What are APIs and how do APIs work?

API mobile phone

What is an API?

API stands for Application Programming Interface. An API is a software intermediary that allows two applications to talk to each other.  In other words, an API is the messenger that delivers your request to the provider that you’re requesting it from and then delivers the response back to you.

APIs allow for data to be sent between devices between

An API defines functionalities that are independent of their respective implementations, which allows those implementations and definitions to vary without compromising each other. Therefore, a good API makes it easier to develop a program by providing the building blocks.

When developers create code, they don’t often start from scratch. APIs enable developers can make repetitive yet complex processes highly reusable with a little bit of code. The speed that APIs enable developers to build out apps is crucial to the current pace of application development.

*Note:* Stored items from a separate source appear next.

Lemma Clear_spec (range : gmap K Element → list (K * Element)) σ :
  wf σ → range (index σ) ≡ₚ map_to_list (index σ) →
  ∃ σ' es, Clear range σ = Some σ'
    ∧ es ≡ₚ order σ
    ∧ world σ' = called (OnEvicted (c σ)) (order σ) es (world σ)
    ∧ same_config σ σ' ∧ heap σ' = heap σ
    ∧ ll (c σ') = None ∧ cache (c σ') = None.
Proof.
  intros Hwf Hrange. pose proof (wf_rep _ Hwf) as Hrep.
  assert ((range (index σ)).*2 ≡ₚ default [] (ll (c σ))) as Hperm.
  { rewrite Hrange. by eapply rep_map_to_list. }
  destruct (Clear_loop_spec (range (index σ)) σ) as (σ1 & Hloop & Hc & Hh & Hw).
  { intros e He. rewrite Hperm in He. by eapply rep_heap_Some. }
  exists {| c := {| MaxEntries := MaxEntries (c σ); OnEvicted := OnEvicted (c σ);
                    ll := None; cache := None |};
            heap := heap σ;
            world := called (OnEvicted (c σ)) (order σ)
                            (entries (heap σ) (range (index σ)).*2) (world σ) |},
         (entries (heap σ) (range (index σ)).*2).
  split_and!; try done.
  - unfold Clear. fold (index σ). destruct (OnEvicted (c σ)) as [g|] eqn:Hg.
    + rewrite Hloop. simpl. by rewrite Hc, Hh, Hw, Hg.
    + simpl. by rewrite Hg.
  - unfold order, entries. by rewrite Hperm.
Qed.

(** *** Every call succeeds and keeps the invariants *)

Lemma removed_length kv σ σ' :
  removed kv σ σ' → (length (order σ') ≤ length (order σ))%nat.
Proof. intros (_ & _ & -> & _). apply length_filter. Qed.

Lemma touched_length kv σ σ' :
  touched kv σ σ' → (∃ kv', kv' ∈ order σ ∧ key kv' = key kv) →
  (length (order σ') ≤ length (order σ))%nat.
Proof.
  intros (_ & -> & _) (kv' & Hin & Hk). simpl.
  apply (length_filter_lt (λ x, key x ≠ key kv) _ kv' Hin). by intros Hn.
Qed.

Lemma bounded_le σ σ' :
  MaxEntries (c σ') = MaxEntries (c σ) →
  (length (order σ') ≤ length (order σ))%nat →
  bounded σ → bounded σ'.
Proof. unfold bounded. intros -> Hle Hb Hpos. specialize (Hb Hpos). lia. Qed.

Lemma length_removelast_pred {A} (xs : list A) :
  length (removelast xs) = pred (length xs).
Proof.
  destruct (last xs) as [x|] eqn:Hx.
  - apply last_Some in Hx as [xs' ->].
    rewrite removelast_last, length_app. simpl. lia.
  - apply last_None in Hx as ->. done.
Qed.

Lemma Add_wf σ k v :
  wf σ →
  ∃ σ', Add k v σ = Some σ' ∧ wf σ' ∧ same_config σ σ' ∧ (bounded σ → bounded σ').
Proof.
  intros Hwf. destruct (index σ !! k) as [e|] eqn:Hk.
  - destruct (Add_present σ k v e Hwf Hk) as (v0 & σ' & Hin & HAdd & Ht & _ & Hwf').
    exists σ'. split_and!; [done | done | apply Ht |].
    apply bounded_le; [apply Ht|]. eapply touched_length; [done|]. eauto.
  - destruct (Add_absent σ k v Hwf Hk) as (σ1 & Hins & Hwf1 & ->).
    pose proof Hins as ([Hmx Hf] & _ & _ & Ho & _).
    destruct (decide (MaxEntries (c σ) ≠ 0)) as [Hne|Hz];
      [rewrite (bool_decide_eq_true_2 _ Hne) | rewrite (bool_decide_eq_false_2 _ Hz)];
      cbn [andb].
    2: { exists σ1. split_and!; [done | done | done |].
         unfold bounded. rewrite Hmx. lia. }
    destruct (decide (Z.of_nat (length (order σ1)) > MaxEntries (c σ))) as [Hgt|Hle];
      [rewrite (bool_decide_eq_true_2 _ Hgt) | rewrite (bool_decide_eq_false_2 _ Hle)].
    + destruct (last (order σ1)) as [kv|] eqn:Hlast.
      2: { apply last_None in Hlast. by rewrite Ho in Hlast. }
      destruct (RemoveOldest_last σ1 kv Hwf1 Hlast) as (σ' & HR & Hrm & Ho' & Hwf').
      exists σ'. pose proof Hrm as ([Hmx' Hf'] & _).
      split_and!; [done | done | split; congruence |].
      unfold bounded. rewrite Ho', Hmx', Hmx, length_removelast_pred, Ho. simpl. lia.
    + exists σ1. split_and!; [done | done | done |].
      unfold bounded. rewrite Hmx. lia.
Qed.

Lemma exec_wf (o : call K V World) σ :
  wf σ → fair o →
  ∃ σ', exec o σ = Some σ' ∧ wf σ'
        ∧ MaxEntries (c σ') = MaxEntries (c σ) ∧ (bounded σ → bounded σ').
Proof.
  intros Hwf Hfair. destruct o as [k v|k|k| | |range|f]; simpl.
  - destruct (Add_wf σ k v Hwf) as (σ' & ? & ? & [? ?] & ?). by exists σ'.
  - destruct (index σ !! k) as [e|] eqn:Hk.
    + destruct (Get_hit σ k e Hwf Hk) as (v & σ' & Hin & -> & Ht & _ & Hwf').
      exists σ'. split_and!; [done | done | apply Ht |].
      apply bounded_le; [apply Ht|]. eapply touched_length; [done|]. eauto.
    + rewrite (Get_miss σ k Hk). by exists σ.
  - destruct (index σ !! k) as [e|] eqn:Hk.
    + destruct (Remove_present σ k e Hwf Hk) as (v & σ' & Hin & -> & Hrm & Hwf').
      exists σ'. split_and!; [done | done | apply Hrm |].
      apply bounded_le; [apply Hrm|]. by eapply removed_length.
    + rewrite (Remove_absent σ k Hk). by exists σ.
  - destruct (last (order σ)) as [kv|] eqn:Hlast.
    + destruct (RemoveOldest_last σ kv Hwf Hlast) as (σ' & -> & Hrm & _ & Hwf').
      exists σ'. split_and!; [done | done | apply Hrm |].
      apply bounded_le; [apply Hrm|]. by eapply removed_length.
    + apply last_None in Hlast. rewrite (RemoveOldest_empty σ Hwf Hlast). by exists σ.
  - rewrite (Len_order σ Hwf). by exists σ.
  - destruct (Clear_spec range σ Hwf (Hfair _)) as (σ' & es & -> & _ & _ & [Hmx _] & _ & Hl & Hm).
    exists σ'. split_and!; [done | by apply wf_nil | done |].
    unfold bounded. rewrite (order_None_ll _ Hl). simpl. lia.
  - eexists. split_and!; [done | exact Hwf | done | done].
Qed.

Lemma run_wf (os : list (call K V World)) σ :
  wf σ → Forall fair os →
  ∃ σ', run os σ = Some σ' ∧ wf σ'
        ∧ MaxEntries (c σ') = MaxEntries (c σ) ∧ (bounded σ → bounded σ').
Proof.
  intros Hwf Hfair. revert σ Hwf.
  induction Hfair as [|o os Ho Hos IH]; intros σ Hwf; [by exists σ|].
  destruct (exec_wf o σ Hwf Ho) as (σ1 & Hexec & Hwf1 & Hmx1 & Hb1).
  destruct (IH σ1 Hwf1) as (σ' & Hrun & Hwf' & Hmx' & Hb').
  exists σ'. simpl. rewrite Hexec. simpl.
  split_and!; [done | done | congruence | auto].
Qed.

Lemma New_wf n f h w :
  wf {| c := set_OnEvicted f (New n); heap := h; world := w |}
  ∧ bounded {| c := set_OnEvicted f (New n); heap := h; world := w |}.
Proof. split; [apply rep_empty|]. unfold bounded. simpl. lia. Qed.

(** *** Single calls *)

(** C5.  In a well-formed cache, [Get key] on a key of the index
    returns the value stored for the key and [true], and moves the
    entry of the key to the front of the recency order, leaving the
    other entries, the index, the configuration and the world of the
    callback alone; [Get key] on any other key returns [(nil, false)]
    and the state it was called in, so that nothing has changed and no
    callback has run. *)
Theorem Get_hit_or_miss σ k :
  wf σ →
  (∀ e, index σ !! k = Some e →
     ∃ v σ', mkEntry k v ∈ order σ
             ∧ Get k σ = Some (Some v, true, σ')
             ∧ touched (mkEntry k v) σ σ'
             ∧ wf σ')
  ∧ (index σ !! k = None → Get k σ = Some (None, false, σ)).
Proof.
  intros Hwf. split.
  - intros e Hk.
    destruct (Get_hit σ k e Hwf Hk) as (v & σ' & Hin & HGet & Ht & _ & Hwf').
    by exists v, σ'.
  - apply Get_miss.
Qed.

(** C6.  In a well-formed cache, [Remove key] on a key of the index
    detaches the entry of the key from the recency order and from the
    index and then calls the callback, if any, once with the key and
    its stored value, after which [Get key] misses; [Remove key] on any
    other key returns the state unchanged.  [RemoveOldest] does the
    same to the last entry of the recency order, and returns the state
    unchanged when the recency order is empty. *)
Theorem Remove_and_RemoveOldest σ k :
  wf σ →
  (∀ e, index σ !! k = Some e →
     ∃ v σ', mkEntry k v ∈ order σ
             ∧ Remove k σ = Some σ'
             ∧ removed (mkEntry k v) σ σ'
             ∧ Get k σ' = Some (None, false, σ')
             ∧ wf σ')
  ∧ (index σ !! k = None → Remove k σ = Some σ)
  ∧ (∀ kv, last (order σ) = Some kv →
       ∃ σ', RemoveOldest σ = Some σ'
             ∧ removed kv σ σ'
             ∧ order σ' = removelast (order σ)
             ∧ wf σ')
  ∧ (order σ = [] → RemoveOldest σ = Some σ).
Proof.
  intros Hwf. split_and!.
  - intros e Hk.
    destruct (Remove_present σ k e Hwf Hk) as (v & σ' & Hin & HR & Hrm & Hwf').
    exists v, σ'. split_and!; try done.
    apply Get_miss. destruct Hrm as (_ & _ & _ & -> & _). apply lookup_delete_eq.
  - apply Remove_absent.
  - intros kv. by apply RemoveOldest_last.
  - by apply RemoveOldest_empty.
Qed.

(** With capacity 0 a sequence of [Add]s evicts nothing. *)
Lemma adds_unbounded (kvs : list (K * V)) σ :
  wf σ → MaxEntries (c σ) = 0 →
  ∃ σ', run (adds kvs) σ = Some σ' ∧ wf σ'
        ∧ world σ' = world σ
        ∧ dom (index σ') = dom (index σ) ∪ list_to_set kvs.*1.
Proof.
  revert σ. induction kvs as [|[k v] kvs IH]; intros σ Hwf Hmx.
  { exists σ. split_and!; try done. set_solver. }
  assert (∃ σ1, Add k v σ = Some σ1 ∧ wf σ1 ∧ MaxEntries (c σ1) = 0
                ∧ world σ1 = world σ ∧ dom (index σ1) = dom (index σ) ∪ {[k]})
    as (σ1 & HAdd & Hwf1 & Hmx1 & Hw1 & Hd1).
  { destruct (index σ !! k) as [e|] eqn:Hk.
    - destruct (Add_present σ k v e Hwf Hk) as (v0 & σ1 & _ & HAdd & Ht & _ & Hwf1).
      destruct Ht as ([Hmx1 _] & _ & Hi & Hw). exists σ1.
      split_and!; [done | done | congruence | done |].
      rewrite Hi. apply elem_of_dom_2 in Hk. set_solver.
    - destruct (Add_absent σ k v Hwf Hk) as (σ1 & Hins & Hwf1 & HAdd).
      rewrite Hmx in HAdd. simpl in HAdd.
      destruct Hins as ([Hmx1 _] & _ & _ & _ & Hi & Hw). exists σ1.
      split_and!; [done | done | congruence | done |].
      rewrite Hi. simpl. rewrite dom_insert_L. set_solver. }
  destruct (IH σ1 Hwf1 Hmx1) as (σ' & Hrun & Hwf' & Hw' & Hd').
  exists σ'. cbn. rewrite HAdd. cbn.
  split_and!; [done | done | congruence |].
  rewrite Hd', Hd1. set_solver.
Qed.

Lemma wf_Len_size σ : wf σ → Len σ = Some (Z.of_nat (size (dom (index σ)))).
Proof.
  intros Hwf. rewrite (Len_order σ Hwf), (wf_dom σ Hwf).
  rewrite size_list_to_set by by apply wf_NoDup_keys.
  unfold order_keys. by rewrite length_fmap.
Qed.

(** C2.  In a well-formed cache: [Add key value] on a key of the index
    stores the value in the entry of the key and moves that entry to
    the front of the recency order, changing nothing else.  On any
    other key it links a new entry at the front and records it in the
    index, giving a state [σ1]; then, when the capacity is positive and
    [σ1] has more entries than that, it runs [RemoveOldest] once, which
    removes the last entry of the recency order and calls the callback
    once, for that entry; when the capacity is positive and not
    exceeded, or is 0, it stops at [σ1].  With capacity 0, after any
    sequence of [Add]s the callback has not run, every key that was
    present or was added is present, and the number of entries is the
    number of these keys. *)
Theorem Add_update_insert_evict σ k v :
  wf σ →
  (∀ e, index σ !! k = Some e →
     ∃ σ', Add k v σ = Some σ'
           ∧ touched (mkEntry k v) σ σ'
           ∧ heap σ' = <[e := mkEntry k v]> (heap σ)
           ∧ wf σ')
  ∧ (index σ !! k = None →
     ∃ σ1, inserted (fresh (dom (heap σ))) (mkEntry k v) σ σ1 ∧ wf σ1
       ∧ (0 < MaxEntries (c σ) < Z.of_nat (length (order σ1)) →
            ∃ kv σ', last (order σ1) = Some kv
                     ∧ Add k v σ = RemoveOldest σ1
                     ∧ RemoveOldest σ1 = Some σ'
                     ∧ removed kv σ1 σ'
                     ∧ order σ' = removelast (order σ1)
                     ∧ wf σ')
       ∧ (0 < MaxEntries (c σ) → Z.of_nat (length (order σ1)) ≤ MaxEntries (c σ) →
            Add k v σ = Some σ1)
       ∧ (MaxEntries (c σ) = 0 → Add k v σ = Some σ1))
  ∧ (MaxEntries (c σ) = 0 →
     ∀ kvs : list (K * V),
       ∃ σ', run (adds kvs) σ = Some σ'
             ∧ world σ' = world σ
             ∧ dom (index σ') = dom (index σ) ∪ list_to_set kvs.*1
             ∧ Len σ' = Some (Z.of_nat (size (dom (index σ) ∪ list_to_set kvs.*1)))).
Proof.
  intros Hwf. split_and!.
  - intros e Hk.
    destruct (Add_present σ k v e Hwf Hk) as (v0 & σ' & _ & HAdd & Ht & Hh & Hwf').
    by exists σ'.
  - intros Hk. destruct (Add_absent σ k v Hwf Hk) as (σ1 & Hins & Hwf1 & HAdd).
    exists σ1. split_and!; [done | done | | |].
    + intros [Hpos Hgt].
      rewrite bool_decide_eq_true_2, bool_decide_eq_true_2 in HAdd by lia.
      destruct (last (order σ1)) as [kv|] eqn:Hlast.
      2: { apply last_None in Hlast. rewrite Hlast in Hgt. simpl in Hgt. lia. }
      destruct (RemoveOldest_last σ1 kv Hwf1 Hlast) as (σ' & HR & Hrm & Ho' & Hwf').
      by exists kv, σ'.
    + intros Hpos Hle. rewrite HAdd.
      rewrite (bool_decide_eq_false_2 (_ > _)) by lia. by rewrite andb_false_r.
    + intros Hz. rewrite HAdd. by rewrite (bool_decide_eq_false_2 (_ ≠ _)) by lia.
  - intros Hmx kvs.
    destruct (adds_unbounded kvs σ Hwf Hmx) as (σ' & Hrun & Hwf' & Hw & Hd).
    exists σ'. split_and!; [done | done | done |].
    by rewrite (wf_Len_size σ' Hwf'), Hd.
Qed.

Developers are now much more productive than they were before when they had to write a lot of code from scratch. With an API they don’t have to reinvent the wheel every time they write a new program. Instead, they can focus on the unique proposition of their applications while outsourcing all of the commodity functionality to APIs.

The principle of API abstraction enables speed and agility

One of the chief advantages of APIs is that they allow the abstraction of functionality between one system and another. An API endpoint decouples the consuming application from the infrastructure that provides a service. As long as the specification for what the service provider is delivering to the endpoint remains unchanged, the alterations to the infrastructure behind the endpoint should not be noticed by the applications that rely on that API.

Therefore, the service provider is given a great deal of flexibility when it comes to how its services are offered. For example, if the infrastructure behind the API involves physical servers at a data center, the service provider can easily switch to virtual servers that run in the cloud.

If the software running on those servers (such as credit card processing software) is written in, say, Java running on an Oracle-based Java application server, the service provider can migrate that to Node.js (server-side Javascript) running on Windows Azure.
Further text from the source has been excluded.